Download (1MB) | Preview

Abstract

In the domain of autonomous ship navigation, the construction of bird's-eye view (BEV) layouts for waterways has obvious significance. A helmsman can generate the BEV layout of the waterway using his/her eyes only. To simulate this intelligence, a novel neural network-based algorithm named Waterway-BEV is proposed, which enables reconstructing a local map formed by the waterway layout and ship occupancies in the bird's-eye view given a first person view monocular image only. Waterway-BEV employs an efficient SEResNeXt encoder to extract features from first person view (FPV) monocular images, capturing deep semantic information related to waterways and ships.

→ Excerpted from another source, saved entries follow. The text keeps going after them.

(* ===== verification/IxNode.v ===== *)
(** A node of the B+ tree: [index/ix_defs.h] and [index/ix_node_handle.*].

    A node is a page seen through the handle's three pointers: the page header,
    the array of [btree_order + 1] keys and the array of [btree_order + 1] rids.
    Only the first [num_key] entries are live; the arrays keep whatever was
    stored beyond them, and the code reads there.  An index outside an array is
    [Crash OutOfBounds]. *)
From S2P Require Import Prelude Config IxKey.

Definition IX_NO_PAGE : Z := -1.
Definition IX_FILE_HDR_PAGE : Z := 0.
Definition IX_LEAF_HEADER_PAGE : Z := 1.
Definition IX_INIT_ROOT_PAGE : Z := 2.
Definition IX_INIT_NUM_PAGES : Z := 3.
Definition IX_MAX_COL_LEN : Z := 512.

Record IxFileHdr : Set := MkIxFileHdr {
  ix_first_free_page_no : Z;
  ix_num_pages : Z;
  root_page : Z;
  col_type : ColType;
  col_len : Z;
  btree_order : Z;
  keys_size : Z;
  first_leaf : Z;
  last_leaf : Z
}.

(** [IxPageHdr] and the two arrays behind it. *)
Record IxNode : Type := MkNode {
  next_free_page_no : Z;
  parent : Z;
  num_key : Z;
  is_leaf : bool;
  prev_leaf : Z;
  next_leaf : Z;
  keys : list key;
  rids : list Rid
}.

Record Iid : Set := MkIid { iid_page_no : Z; iid_slot_no : Z }.

#[export] Instance Iid_eq_dec : EqDecision Iid.
Proof. solve_decision. Defined.

Definition set_arrays (ks : list key) (rs : list Rid) (x : IxNode) : IxNode :=
  MkNode (next_free_page_no x) (parent x) (num_key x) (is_leaf x) (prev_leaf x) (next_leaf x) ks rs.
Definition SetSize (n : Z) (x : IxNode) : IxNode :=
  MkNode (next_free_page_no x) (parent x) n (is_leaf x) (prev_leaf x) (next_leaf x) (keys x) (rids x).
Definition SetNextLeaf (p : Z) (x : IxNode) : IxNode :=
  MkNode (next_free_page_no x) (parent x) (num_key x) (is_leaf x) (prev_leaf x) p (keys x) (rids x).
Definition SetPrevLeaf (p : Z) (x : IxNode) : IxNode :=
  MkNode (next_free_page_no x) (parent x) (num_key x) (is_leaf x) p (next_leaf x) (keys x) (rids x).
Definition SetParentPageNo (p : Z) (x : IxNode) : IxNode :=
  MkNode (next_free_page_no x) p (num_key x) (is_leaf x) (prev_leaf x) (next_leaf x) (keys x) (rids x).
Definition set_leaf (b : bool) (x : IxNode) : IxNode :=
  MkNode (next_free_page_no x) (parent x) (num_key x) b (prev_leaf x) (next_leaf x) (keys x) (rids x).

Definition GetMaxSize (fh : IxFileHdr) : Z := wrap32 (btree_order fh + 1).
Definition GetMinSize (fh : IxFileHdr) : Z := GetMaxSize fh `quot` 2.
Definition IsRootPage (x : IxNode) : bool := parent x =? INVALID_PAGE_ID.
Definition is_full (fh : IxFileHdr) (x : IxNode) : bool := num_key x =? GetMaxSize fh.

(** An array access. *)
Definition array_get {S A} (l : list A) (i : Z) : M S A :=
  if 0 <=? i then
    match l !! Z.to_nat i with Some a => ret a | None => crash_with OutOfBounds end
  else crash_with OutOfBounds.

Definition in_array {A} (l : list A) (i : Z) : bool := (0 <=? i) && (i <? Z.of_nat (length l)).

Definition get_key (i : Z) : M IxNode key := x ← get_st; array_get (keys x) i.
Definition get_rid (i : Z) : M IxNode Rid := x ← get_st; array_get (rids x) i.
Definition set_key (i : Z) (k : key) : M IxNode unit :=
  x ← get_st;
  if in_array (keys x) i then put_st (set_arrays (<[Z.to_nat i := k]> (keys x)) (rids x) x)
  else crash_with OutOfBounds.
Definition set_rid (i : Z) (r : Rid) : M IxNode unit :=
  x ← get_st;
  if in_array (rids x) i then put_st (set_arrays (keys x) (<[Z.to_nat i := r]> (rids x)) x)
  else crash_with OutOfBounds.
Definition GetSize : M IxNode Z := gets num_key.
Definition ValueAt (i : Z) : M IxNode Z := r ← get_rid i; ret (rid_page_no r).
(** [KeyAt(i)]: the key's bytes read as an [int]. *)
Definition KeyAt (i : Z) : M IxNode Z := k ← get_key i; ret (get_int 0 k).

Section Node.
Context (fh : IxFileHdr).

Definition compare (a b : key) : Z := ix_compare a b (col_type fh) (col_len fh).

(** The loop shared by the two searches; [op] tells them apart. The interval
    shrinks on every turn, so [right - left] turns are enough. *)
Fixpoint bound_loop (fuel : nat) (op : bool) (target : key) (left right : Z) : M IxNode Z :=
  match fuel with
  | O => crash_with OutOfFuel
  | S fuel' =>
      if left <? right then
        let mid := (left + right) `quot` 2 in
        k ← get_key mid;
        let compareRes := compare target k in
        if 0 <=? compareRes then
          if op && (compareRes =? 0) then bound_loop fuel' op target left mid
          else bound_loop fuel' op target (mid + 1) right
        else bound_loop fuel' op target left mid
      else ret left
  end.

Definition lower_bound (target : key) : M IxNode Z :=
  n ← GetSize; bound_loop (S (Z.to_nat n)) true target 0 n.
Definition upper_bound (target : key) : M IxNode Z :=
  n ← GetSize; bound_loop (S (Z.to_nat n)) false target 0 n.

Definition locateKeyIndex (k : key) : M IxNode Z :=
  index ← lower_bound k;
  n ← GetSize;
  if negb (index =? n) then
    k' ← get_key index;
    if compare k k' =? 0 then ret index else ret (-1)
  else ret (-1).

Definition LeafLookup (k : key) : M IxNode (option Rid) :=
  index ← locateKeyIndex k;
  if negb (index =? -1) then r ← get_rid index; ret (Some r) else ret None.

Definition InternalLookup (k : key) : M IxNode Z :=
  index ← upper_bound k;
  ValueAt (if index =? 0 then index else index - 1).

(** [memmove] the tail up by [n], then [memcpy] the new entries. *)
Definition shift_in {A} (pos resSize n : nat) (new l : list A) : list A :=
  splice pos new (splice (pos + n) (slice pos resSize l) l).

Definition insert_pairs (pos : Z) (ks : list key) (rs : list Rid) (n : Z) : M IxNode unit :=
  x ← get_st;
  let resSize := num_key x - pos in
  if 0 <=? resSize then
    if (0 <=? pos) && (0 <=? n)
       && (pos + n + resSize <=? Z.of_nat (length (keys x)))
       && (pos + n + resSize <=? Z.of_nat (length (rids x)))
    then
      let p := Z.to_nat pos in let r := Z.to_nat resSize in let m := Z.to_nat n in
      put_st (SetSize (num_key x + n)
                (set_arrays (shift_in p r m (take m ks) (keys x)) (shift_in p r m (take m rs) (rids x)) x))
    else crash_with OutOfBounds
  else ret tt.

Definition insert_pair (pos : Z) (k : key) (r : Rid) : M IxNode unit := insert_pairs pos [k] [r] 1.

Definition Insert (k : key) (value : Rid) : M IxNode Z :=
  index ← lower_bound k;
  k' ← get_key index;
  if compare k k' =? 0 then GetSize
  else insert_pair index k value ;; GetSize.

Fixpoint erase_loop (idx : list Z) : M IxNode unit :=
  match idx with
  | [] => ret tt
  | i :: idx' =>
      k ← get_key (i + 1); set_key i k ;;
      r ← get_rid (i + 1); set_rid i r ;;
      erase_loop idx'
  end.

Definition erase_pair (pos : Z) : M IxNode unit :=
  n ← GetSize;
  erase_loop ((λ i, pos + Z.of_nat i) <$> seq 0 (Z.to_nat (n - pos))) ;;
  modify (SetSize (n - 1)).

Definition Remove (k : key) : M IxNode Z :=
  remove_pos ← lower_bound k;
  k' ← get_key remove_pos;
  (if compare k k' =? 0 then erase_pair remove_pos else ret tt) ;;
  GetSize.

Fixpoint find_child_loop (fuel : nat) (child i : Z) : M IxNode Z :=
  match fuel with
  | O => ret i
  | S fuel' =>
      n ← GetSize;
      if i <? n then
        r ← get_rid i;
        if rid_page_no r =? child then ret i else find_child_loop fuel' child (i + 1)
      else ret i
  end.

(** [child] is [child->GetPageNo()]. *)
Definition find_child (child : Z) : M IxNode Z :=
  n ← GetSize;
  rid_idx ← find_child_loop (Z.to_nat n) child 0;
  assert_ (rid_idx <? n) ;;
  ret rid_idx.

Definition RemoveAndReturnOnlyChild : M IxNode Z :=
  n ← GetSize;
  assert_ (n =? 1) ;;
  child_page_no ← ValueAt 0;
  erase_pair 0 ;;
  n' ← GetSize;
  assert_ (n' =? 0) ;;
  ret child_page_no.

End Node.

Due to the variations in information across different perspectives, Waterway-BEV incorporates a Cross-View Transformation Module, which takes the constraint of cycle consistency between views into account and makes full use of their correlation to strengthen the view transformation and scene understanding. To fully leverage the feature output of the SEResNeXt encoder, Waterway-BEV employs a decoder based on a dedicated lightweight network. This decoder is responsible for decoding the enhanced bird's-eye view (BEV) feature maps and generating the BEV layout. By employing the Focal Loss as the loss function for model optimization, Waterway-BEV takes into account the quantity and classification difficulty of ship samples during the training process, thereby improving the generation performance and convergence speed. The experiments demonstrated that Waterway-BEV achieved notable performance metrics, with mIOU and mAP rates reaching 97.8% and 98.2%, respectively, in waterway bird's-eye view layout generation. Waterway-BEV outperformed other state-of-the-art (SOTA) algorithms in generating BEV layouts of waterways. In particular, during specialized scenarios such as crossroads of waterways and tasks involving small target ships, Waterway-BEV consistently generated satisfactory bird's-eye view layouts, demonstrating robustness and applicability.

Item Type: Article
Additional Information: © 2025 IEEE. Personal use of this material is permitted. Permission from IEEE must be obtained for all other uses, in any current or future media, including reprinting/republishing this material for advertising or promotional purposes, creating new collective works, for resale or redistribution to servers or lists, or reuse of any copyrighted component of this work in other works.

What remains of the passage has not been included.